Prison Radio
Dortell Williams

When a 23-year old Latino was stopped for what police called, “a routine pedestrian stop” no one imagined the tragedy that would ensue from this seemingly innocuous encounter.

According to a police spokesperson, the young man was being patted down when he inexplicably decided to make a run for it. He wasn’t a suspect for anything, nor was he found to be in possession of any contraband. Only he knows why he took off, but one could easily assume that, like so many others in our marginalized inner-cities, he simply got tired of being picked on by the police. And though it isn’t a crime to run from the cops, unless, of course, you’re a felony suspect, the penalty for his passive resistance, unfortunately, was death.

Even more unfortunate is the fact that these types of bloody occurrences happen with a dreadful frequency in our penniless venues – almost exclusively so.

Police cruisers deployed to patrol the city streets are commonly used to “occupy” select neighborhoods, and as a result the citizens in them become hapless subjects of profiling, discrimination and distressing illegal searches — searches that culminate in extremely disproportionate arrests and imprisonment of people of color and the poor – primarily for illegal drugs.

Yet we see the elite – Tinseltown celebrities, athletes and politicians – addicted and entangled in a voracious web of illegal drug habits. But these are comfortably guided through the bright and colorful doors of rehabilitation centers, while people of color and the poor are chained and escorted through the unforgiving gates of penitentiaries – too often never to be released.

For America’s elite, rehabilitation is a foregone conclusion. For too many of America’s poor, prison is tantamount to destiny; as if to say the poor are somehow genetically incapable of rehabilitation.

There was a day, not long ago, when the elite – politicians and the financially affluent – prohibited women from holding jobs, public office or even owning property. Women were labeled incompetent. They also said blacks, Indians and others were subhuman.

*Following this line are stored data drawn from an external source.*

(* ===== verification/Fake.v ===== *)
(** * Instances of the library interfaces

    Concrete functions that satisfy the laws of [Kube].  They show that the laws can hold
    together; the witnesses of the theorems are evaluated with them. *)
From S2P Require Import Prelude GoStd Kube.

Module Fake.

(** Maps are visited in the order of [map_to_list]. *)
Definition fake_range : RangeOracle := {|
  range_map := fun _ V m => map_to_list m;
  range_map_perm := fun _ V m => reflexivity (map_to_list m);
|}.

(** Responses as controller-runtime builds them. *)
Definition fake_response (allowed : bool) (code : Z) (msg : string) (ops : list Operation) :
    AdmissionResponse := {|
  resp_Allowed := allowed;
  resp_Result := Some {| status_Code := code; status_Message := msg |};
  resp_Patches := ops;
  resp_Warnings := [];
|}.

Definition fake_admission : AdmissionLib := {|
  admission_Allowed := fun m => fake_response true 200 m [];
  admission_Denied := fun m => fake_response false 403 m [];
  admission_Errored := fun c e => fake_response false c (errors.Error e) [];
  admission_Patched := fun m ops => fake_response true 200 m ops;
|}.

Definition fake_IsNotFound (e : error) : bool :=
  match e with StatusError ReasonNotFound _ => true | _ => false end.

Definition fake_apierrors : ApiErrors := {|
  apierrors_IsNotFound := fake_IsNotFound;
  client_IgnoreNotFound := fun o =>
    match o with
    | Some e => if fake_IsNotFound e then None else Some e
    | None => None
    end;
|}.

(** One error is returned as it is, several are collected. *)
Definition fake_multierr : Multierr := fun l =>
  match omap id l with [] => None | [e] => Some e | es => Some (MultiError es) end.

(** Wildcard matching: a star matches any text, a question mark any byte. *)
Fixpoint fake_match (p : string) : string -> bool :=
  match p with
  | "" => fun s => bool_decide (s = "")
  | String "*" p' =>
      fix star (s : string) : bool :=
        fake_match p' s || match s with "" => false | String _ s' => star s' end
  | String c p' => fun s =>
      match s with
      | "" => false
      | String d s' => (bool_decide (c = d) || bool_decide (c = "?"%char)) && fake_match p' s'
      end
  end.

Definition fake_wildcard : Wildcard := fake_match.

(** Selectors of the form [k1=v1,k2=v2]. *)
Definition fake_String (m : gmap string string) : string :=
  strings.Join (slices.Sort ((fun '(k, v) => k +:+ "=" +:+ v) <$> map_to_list m)) ",".

Definition fake_requirement (s : string) : option (string * string) :=
  let '(k, v, ok) := strings.Cut s "=" in if ok then Some (k, v) else None.

Definition fake_Convert (s : string) : error + gmap string string :=
  if bool_decide (s = "") then inr ∅
  else match mapM fake_requirement (strings.Split s ",") with
       | Some l => inr (list_to_map l)
       | None => inl (ErrorString "invalid selector")
       end.

Definition fake_labels : LabelsLib := {|
  labels_Set_String := fake_String;
  labels_ConvertSelector := fun s =>
    match fake_Convert s with inl e => (∅, Some e) | inr m => (m, None) end;
  labels_Parse := fun s =>
    match fake_Convert s with
    | inl e => inl e
    | inr m => inr (fun m' => bool_decide (m ⊆ m'))
    end;
|}.

Definition fake_valid (m : gmap string string) : Prop :=
  m ∈ [∅; {["class" := "plus"]}; {["class" := "plus"; "zone" := "a"]} : gmap string string].

(** Unstructured objects. *)
Definition json_string (j : json) : option string :=
  match j with JStr s => Some s | _ => None end.

Definition json_is_string (j : json) : bool := bool_decide (is_Some (json_string j)).

Definition fake_NestedStringMap (j : json) (p : list string)
    : gmap string string * bool * option error :=
  match json_path p j with
  | Some (JObj o) =>
      if forallb json_is_string (map_to_list o).*2 then (omap json_string o, true, None)
      else (∅, false, Some (ErrorString "accessor error"))
  | Some _ => (∅, false, Some (ErrorString "accessor error"))
  | None => (∅, false, None)
  end.

Definition fake_unstructured : UnstructuredLib := {|
  u_GetKind := fun j => match json_path ["kind"] j with Some (JStr s) => s | _ => "" end;
  u_GetLabels := fun j =>
    match fake_NestedStringMap j ["metadata"; "labels"] with (m, true, _) => m | _ => ∅ end;
  u_GetAnnotations := fun j =>
    match fake_NestedStringMap j ["metadata"; "annotations"] with (m, true, _) => m | _ => ∅ end;
  u_NestedString := fun j p =>
    match json_path p j with
    | Some (JStr s) => (s, true, None)
    | Some _ => ("", false, Some (ErrorString "accessor error"))
    | None => ("", false, None)
    end;
  u_NestedStringMap := fake_NestedStringMap;
|}.

Definition fake_sets : SetsLib := fun s => slices.Sort (elements s).

(** ** The laws *)

Lemma fake_admission_laws : @AdmissionLaws fake_admission.
Proof. by split. Qed.

Lemma fake_apierrors_laws : @ApiErrorsLaws fake_apierrors.
Proof. by split. Qed.

Lemma fake_multierr_laws : @MultierrLaws fake_multierr.
Proof.
  intros l. unfold multierr_Combine, fake_multierr. split.
  - intros H. destruct (omap id l) as [|e [|]] eqn:E; [|done..].
    apply Forall_forall. intros [e|] Hin; [|done]. exfalso.
    assert (e ∈ omap id l) as Hel by (apply list_elem_of_omap; eauto).
    rewrite E in Hel. by apply not_elem_of_nil in Hel.
  - induction 1 as [|o l -> _ IH]; [done|]. simpl. done.
Qed.

Lemma fake_match_char c p d s :
  c <> "*"%char ->
  fake_match (String c p) (String d s) =
  (bool_decide (c = d) || bool_decide (c = "?"%char)) && fake_match p s.
Proof. intros Hc. destruct c as [[] [] [] [] [] [] [] []]; done. Qed.

Lemma fake_match_char_nil c p : c <> "*"%char -> fake_match (String c p) "" = false.
Proof. intros Hc. destruct c as [[] [] [] [] [] [] [] []]; done. Qed.

Lemma fake_wildcard_laws : @WildcardLaws fake_wildcard.
Proof.
  intros p s. unfold wildcard_Match, fake_wildcard. revert s.
  induction p as [|c p IH]; intros s; [intros _ _; simpl; by apply bool_decide_ext|].
  simpl strings.ContainsRune. intros H1 H2.
  destruct (decide (c = "*"%char)) as [|Hs]; [done|].
  destruct (decide (c = "?"%char)) as [|Hq]; [done|].
  destruct s as [|d s]; [by rewrite fake_match_char_nil, bool_decide_eq_false_2|].
  rewrite fake_match_char, (bool_decide_eq_false_2 (c = "?"%char)), orb_false_r, IH by done.
  rewrite <- bool_decide_and. apply bool_decide_ext. naive_solver.
Qed.

Lemma fake_labels_laws : @LabelsLaws fake_labels fake_valid.
Proof.
  assert (forall m, fake_valid m -> fake_Convert (fake_String m) = inr m) as HC.
  { intros m Hm. unfold fake_valid in Hm.
    repeat apply elem_of_cons in Hm as [->|Hm]; [by vm_compute..|by apply not_elem_of_nil in Hm]. }
  split; intros m Hm; [unfold labels_ConvertSelectorToLabelsMap; simpl; by rewrite (HC m Hm)|].
  simpl. rewrite (HC m Hm).
  eexists. split; [done|]. intros m'. apply bool_decide_eq_true.
Qed.

Lemma omap_json_string (o : gmap string json) :
  forallb json_is_string (map_to_list o).*2 = true -> o = JStr <$> omap json_string o.
Proof.
  intros H. apply map_eq. intros k. rewrite lookup_fmap, lookup_omap.
  destruct (o !! k) as [j|] eqn:E; [|done]. simpl.
  rewrite forallb_forall in H. assert (json_is_string j = true) as Hj.
  { apply H. apply list_elem_of_In, list_elem_of_fmap. exists (k, j).
    by rewrite elem_of_map_to_list. }
  apply bool_decide_eq_true in Hj as [s Hs]. destruct j; by simplify_eq/=.
Qed.

Lemma omap_json_string_fmap (m : gmap string string) :
  forallb json_is_string (map_to_list (JStr <$> m)).*2 = true /\ omap json_string (JStr <$> m) = m.
Proof.
  split.
  - apply forallb_forall. intros j Hj%list_elem_of_In.
    apply list_elem_of_fmap in Hj as ([k j'] & -> & Hj%elem_of_map_to_list).
    rewrite lookup_fmap in Hj. simpl. by apply fmap_Some in Hj as (? & _ & ->).
  - apply map_eq. intros k. rewrite lookup_omap, lookup_fmap. by destruct (m !! k).
Qed.

Lemma fake_unstructured_laws : @UnstructuredLaws fake_unstructured.
Proof.
  split; [| |done..].
  - intros j p m e. simpl. unfold fake_NestedStringMap, json_of_map.
    destruct (json_path p j) as [[]|]; try done.
    destruct (forallb _ _) eqn:E; [|done]. intros [= <- <-].
    by rewrite <- (omap_json_string o E).
  - intros j p m H. simpl. unfold fake_NestedStringMap. rewrite H. unfold json_of_map.
    by destruct (omap_json_string_fmap m) as [-> ->].
Qed.

Lemma fake_sets_laws : @SetsLaws fake_sets.
Proof. done. Qed.

#[export] Existing Instances fake_sets fake_sets_laws.
#[export] Existing Instances fake_range fake_admission fake_apierrors fake_multierr
  fake_wildcard fake_labels fake_unstructured fake_admission_laws fake_apierrors_laws
  fake_multierr_laws fake_wildcard_laws fake_labels_laws fake_unstructured_laws.

End Fake.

For the most part, American society has overcome these retarded lines of thought; yet discrimination is so many other forms persists.

As the stereotypes of yesterday were indisputably proven wrong by those with moral vision, so too, must we continue to dispel the vicious myths of the myopic in our day.

Either the elite should be treated with the justice of the poor, or the poor should be treated with the justice of the elite. But we can’t continue to have two Americas. They tried that with the Confederacy and the Union states – the division brought this country to its knees. It’s really quite simple: Justice must be justice across the board, or else, it really isn’t justice.